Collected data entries

Lemma rne_near a b : 0 < b -> - b <= 2 * (b * rne a b - a) <= b.
Proof.
  intros Hb. unfold rne. pose proof (Z.div_mod a b). pose proof (Z.mod_pos_bound a b Hb).
  repeat case_match; lia.
Qed.

(** A tie goes to the even neighbour, so the result is determined by [a/b]. *)
Lemma rne_scale a b k : 0 < b -> 0 < k -> rne (a * k) (b * k) = rne a b.
Proof.
  intros Hb Hk. unfold rne.
  rewrite Z.div_mul_cancel_r, Zmult_mod_distr_r by lia.
  replace (2 * (a mod b * k) <? b * k) with (2 * (a mod b) <? b)
    by (apply eq_bool_prop_intro; rewrite !Is_true_true, !Z.ltb_lt; nia).
  replace (b * k <? 2 * (a mod b * k)) with (b <? 2 * (a mod b))
    by (apply eq_bool_prop_intro; rewrite !Is_true_true, !Z.ltb_lt; nia).
  done.
Qed.

Lemma rne_exact n b : 0 < b -> rne (n * b) b = n.
Proof.
  intros Hb. unfold rne. rewrite Z.div_mul, Z.mod_mul by lia.
  destruct (Z.ltb_spec (2 * 0) b); lia.
Qed.

Lemma rne_mono_same a1 a2 b : 0 < b -> a1 <= a2 -> rne a1 b <= rne a2 b.
Proof.
  intros Hb Ha. pose proof (rne_near a1 b Hb). pose proof (rne_near a2 b Hb).
  destruct (Z.le_gt_cases (rne a1 b) (rne a2 b)) as [|Hlt]; [done|].
  assert (rne a1 b = rne a2 b + 1) by nia.
  assert (a1 = a2) as -> by nia. lia.
Qed.

Lemma rne_mono a1 b1 a2 b2 :
  0 < b1 -> 0 < b2 -> a1 * b2 <= a2 * b1 -> rne a1 b1 <= rne a2 b2.
Proof.
  intros H1 H2 H. rewrite <-(rne_scale a1 b1 b2), <-(rne_scale a2 b2 b1) by lia.
  rewrite (Z.mul_comm b2 b1). apply rne_mono_same; nia.
Qed.

End Rne.

(** ** Rounding to a float *)

Lemma pow2_pos e : 0 <= e -> 0 < 2 ^ e.
Proof. intros. apply Z.pow_pos_nonneg; lia. Qed.

Lemma ulp_exp_nonneg n : 0 <= ulp_exp n.
Proof. unfold ulp_exp. lia. Qed.

Lemma ulp_exp_upper n : 0 <= n -> n < 2 ^ (ulp_exp n + 53).
Proof.
  intros Hn. unfold ulp_exp. destruct (decide (n = 0)) as [->|].
  - apply pow2_pos. lia.
  - pose proof (Z.log2_spec n). eapply Z.lt_le_trans; [apply H; lia|].
    apply Z.pow_le_mono_r; lia.
Qed.

Lemma ulp_exp_lower n : 0 < ulp_exp n -> 2 ^ (ulp_exp n + 52) <= n.
Proof.
  unfold ulp_exp. intros He. assert (0 < n).
  { destruct (Z.le_gt_cases n 0); [|done]. rewrite Z.log2_nonpos in He by done. lia. }
  replace (Z.max 0 (Z.log2 n - 52) + 52) with (Z.log2 n) by lia.
  by apply Z.log2_spec.
Qed.

Lemma rnd_pos_upper p q : 0 <= p -> 0 < q ->
  rnd_pos p q <= 2 ^ (ulp_exp (p / q) + 53).
Proof.
  intros Hp Hq. unfold rnd_pos. set (e := ulp_exp (p / q)).
  assert (0 <= e) by apply ulp_exp_nonneg. pose proof (pow2_pos e).
  assert (p < q * 2 ^ (e + 53)).
  { pose proof (ulp_exp_upper (p / q) (Z.div_pos p q Hp Hq)). fold e in H1.
    pose proof (Z.mul_succ_div_gt p q Hq). nia. }
  rewrite Z.pow_add_r in * by lia. rewrite (Z.mul_comm (2 ^ e)).
  apply Z.mul_le_mono_nonneg_r; [lia|].
  rewrite <-(rne_exact (2 ^ 53) (q * 2 ^ e)) by lia. apply rne_mono_same; lia.
Qed.

Lemma rnd_pos_lower p q : 0 <= p -> 0 < q -> 0 < ulp_exp (p / q) ->
  2 ^ (ulp_exp (p / q) + 52) <= rnd_pos p q.
Proof.
  intros Hp Hq He. pose proof (ulp_exp_lower _ He) as Hl. unfold rnd_pos.
  set (e := ulp_exp (p / q)) in *. pose proof (pow2_pos e).
  pose proof (Z.mul_div_le p q Hq).
  rewrite Z.pow_add_r in * by lia. rewrite (Z.mul_comm (2 ^ e)).
  apply Z.mul_le_mono_nonneg_r; [lia|].
  rewrite <-(rne_exact (2 ^ 52) (q * 2 ^ e)) by lia. apply rne_mono_same; nia.
Qed.

Lemma rnd_pos_nonneg p q : 0 <= p -> 0 < q -> 0 <= rnd_pos p q.
Proof.
  intros Hp Hq. unfold rnd_pos. pose proof (ulp_exp_nonneg (p / q)) as He.
  pose proof (pow2_pos _ He). apply Z.mul_nonneg_nonneg; [|lia].
  rewrite <-(rne_exact 0 (q * 2 ^ ulp_exp (p / q))) by lia. apply rne_mono_same; lia.
Qed.

(** Rounding is monotone in the exact value. *)
Lemma rnd_pos_mono p1 q1 p2 q2 :
  0 <= p1 -> 0 < q1 -> 0 <= p2 -> 0 < q2 ->
  p1 * q2 <= p2 * q1 -> rnd_pos p1 q1 <= rnd_pos p2 q2.
Proof.
  intros Hp1 Hq1 Hp2 Hq2 H.
  assert (p1 / q1 <= p2 / q2) as Hn.
  { apply Z.div_le_lower_bound; [done|]. pose proof (Z.mul_div_le p1 q1 Hq1). nia. }
  assert (ulp_exp (p1 / q1) <= ulp_exp (p2 / q2)) as He.
  { unfold ulp_exp. apply Z.log2_le_mono in Hn. lia. }
  destruct (decide (ulp_exp (p1 / q1) = ulp_exp (p2 / q2))) as [Heq|Hne].
  - unfold rnd_pos. rewrite Heq. pose proof (pow2_pos _ (ulp_exp_nonneg (p2 / q2))).
    apply Z.mul_le_mono_nonneg_r; [lia|]. apply rne_mono; nia.
  - pose proof (ulp_exp_nonneg (p1 / q1)).
    etrans; [by apply rnd_pos_upper|]. etrans; [|apply rnd_pos_lower; lia].
    apply Z.pow_le_mono_r; lia.
Qed.

Lemma rnd_pos_representable p q : 0 <= p -> 0 < q -> representable (rnd_pos p q).
Proof.
  intros Hp Hq. exists (rne p (q * 2 ^ ulp_exp (p / q))), (ulp_exp (p / q)).
  pose proof (ulp_exp_nonneg (p / q)) as He. pose proof (pow2_pos _ He).
  split_and!; [done| |done].
  pose proof (rnd_pos_upper p q Hp Hq). pose proof (rnd_pos_nonneg p q Hp Hq).
  unfold rnd_pos in *. rewrite Z.pow_add_r in * by lia. nia.
Qed.

(** A float is a fixed point of rounding. *)
Lemma rnd_pos_exact x q : 0 <= x -> 0 < q -> representable x -> rnd_pos (x * q) q = x.
Proof.
  intros Hx Hq (m & e & He & Hm & Hxe). unfold rnd_pos. rewrite Z.div_mul by lia.
  set (e' := ulp_exp x). assert (0 <= e') by apply ulp_exp_nonneg. pose proof (pow2_pos e').
  enough (exists k, x = k * 2 ^ e') as [k Hk].
  { replace (x * q) with (k * (q * 2 ^ e')) by nia. rewrite rne_exact by lia. done. }
  destruct (Z.le_gt_cases e' e) as [Hle|Hgt].
  - exists (m * 2 ^ (e - e')). rewrite Hxe.
    replace e with (e - e' + e') at 1 by lia. rewrite Z.pow_add_r by lia. ring.
  - assert (2 ^ (e' + 52) <= x) by (apply ulp_exp_lower; lia).
    assert (x <= 2 ^ (e + 53)).
    { rewrite Hxe, Z.pow_add_r by lia. pose proof (pow2_pos e He). nia. }
    assert (2 ^ (e + 53) <= 2 ^ (e' + 52)) by (apply Z.pow_le_mono_r; lia).
    exists (2 ^ 52). rewrite <-Z.pow_add_r by lia. rewrite (Z.add_comm 52). lia.
Qed.

(** Rounding up is bounded by half a unit in the last place. *)
Lemma rnd_pos_err p q : 0 <= p -> 0 < q ->
  rnd_pos p q * q * 2 ^ 53 <= p * (2 ^ 53 + 1) + 2 ^ 52 * q.
Proof.
  intros Hp Hq. unfold rnd_pos. set (e := ulp_exp (p / q)).
  assert (0 <= e) by apply ulp_exp_nonneg. pose proof (pow2_pos e).
  pose proof (rne_near p (q * 2 ^ e) ltac:(lia)) as Hn. set (x := rne p (q * 2 ^ e)) in *.
  destruct (decide (e = 0)) as [He|He].
  - rewrite He in *. lia.
  - assert (q * 2 ^ e * 2 ^ 52 <= p).
    { pose proof (ulp_exp_lower (p / q) ltac:(fold e; lia)) as Hl. fold e in Hl.
      rewrite Z.pow_add_r in Hl by lia. pose proof (Z.mul_div_le p q Hq). nia. }
    lia.
Qed.

(** ** The operations on non-negative floats *)

Lemma one_pos : 0 < one.
Proof. by vm_compute. Qed.

Lemma one_large : 2 ^ 110 <= one.
Proof. apply Z.pow_le_mono_r; lia. Qed.

Lemma rnd_nonneg_eq p q : 0 <= p -> rnd p q = rnd_pos p q.
Proof. intros. unfold rnd. destruct (Z.ltb_spec p 0); [lia|done]. Qed.

Lemma representable_mul_pow m e : 0 <= e -> Z.abs m <= 2 ^ 53 -> representable (m * 2 ^ e).
Proof. intros. by exists m, e. Qed.

Lemma representable_int n : Z.abs n <= 2 ^ 53 -> representable (n * one).
Proof. intros. by apply (representable_mul_pow n 1074). Qed.

#[local] Opaque one.

Lemma of_int_exact n : 0 <= n <= 2 ^ 53 -> of_int n = n * one.
Proof.
  intros H. unfold of_int. pose proof one_pos. rewrite rnd_nonneg_eq by nia.
  rewrite <-(Z.mul_1_r (n * one)) at 1.
  apply rnd_pos_exact; [nia|lia|]. apply representable_int. lia.
Qed.

Lemma of_int_representable n : 0 <= n -> representable (of_int n).
Proof.
  intros. pose proof one_pos. unfold of_int. rewrite rnd_nonneg_eq by nia.
  apply rnd_pos_representable; nia.
Qed.

Lemma of_int_mono a b : 0 <= a <= b -> of_int a <= of_int b.
Proof.
  intros. pose proof one_pos. unfold of_int. rewrite !rnd_nonneg_eq by nia.
  apply rnd_pos_mono; nia.
Qed.

Lemma of_int_nonneg a : 0 <= a -> 0 <= of_int a.
Proof.
  intros. pose proof one_pos. unfold of_int. rewrite rnd_nonneg_eq by nia.
  apply rnd_pos_nonneg; nia.
Qed.

Lemma add_nonneg a b : 0 <= a -> 0 <= b -> 0 <= add a b.
Proof. intros. unfold add. rewrite rnd_nonneg_eq by lia. apply rnd_pos_nonneg; lia. Qed.

Lemma add_representable a b : 0 <= a -> 0 <= b -> representable (add a b).
Proof. intros. unfold add. rewrite rnd_nonneg_eq by lia. apply rnd_pos_representable; lia. Qed.

Lemma add_ge_l a b : representable a -> 0 <= a -> 0 <= b -> a <= add a b.
Proof.
  intros. unfold add. rewrite rnd_nonneg_eq by lia.
  rewrite <-(rnd_pos_exact a 1) at 1 by (done || lia). apply rnd_pos_mono; lia.
Qed.

Lemma add_le a b c : representable c -> 0 <= a -> 0 <= b -> a + b <= c -> add a b <= c.
Proof.
  intros. unfold add. rewrite rnd_nonneg_eq by lia.
  rewrite <-(rnd_pos_exact c 1) by (done || lia). apply rnd_pos_mono; lia.
Qed.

Exercise directions:
Pull every line containing "ltac" out of the entries.

Output of the task:
  pose proof (rne_near p (q * 2 ^ e) ltac:(lia)) as Hn. set (x := rne p (q * 2 ^ e)) in *.
    { pose proof (ulp_exp_lower (p / q) ltac:(fold e; lia)) as Hl. fold e in Hl.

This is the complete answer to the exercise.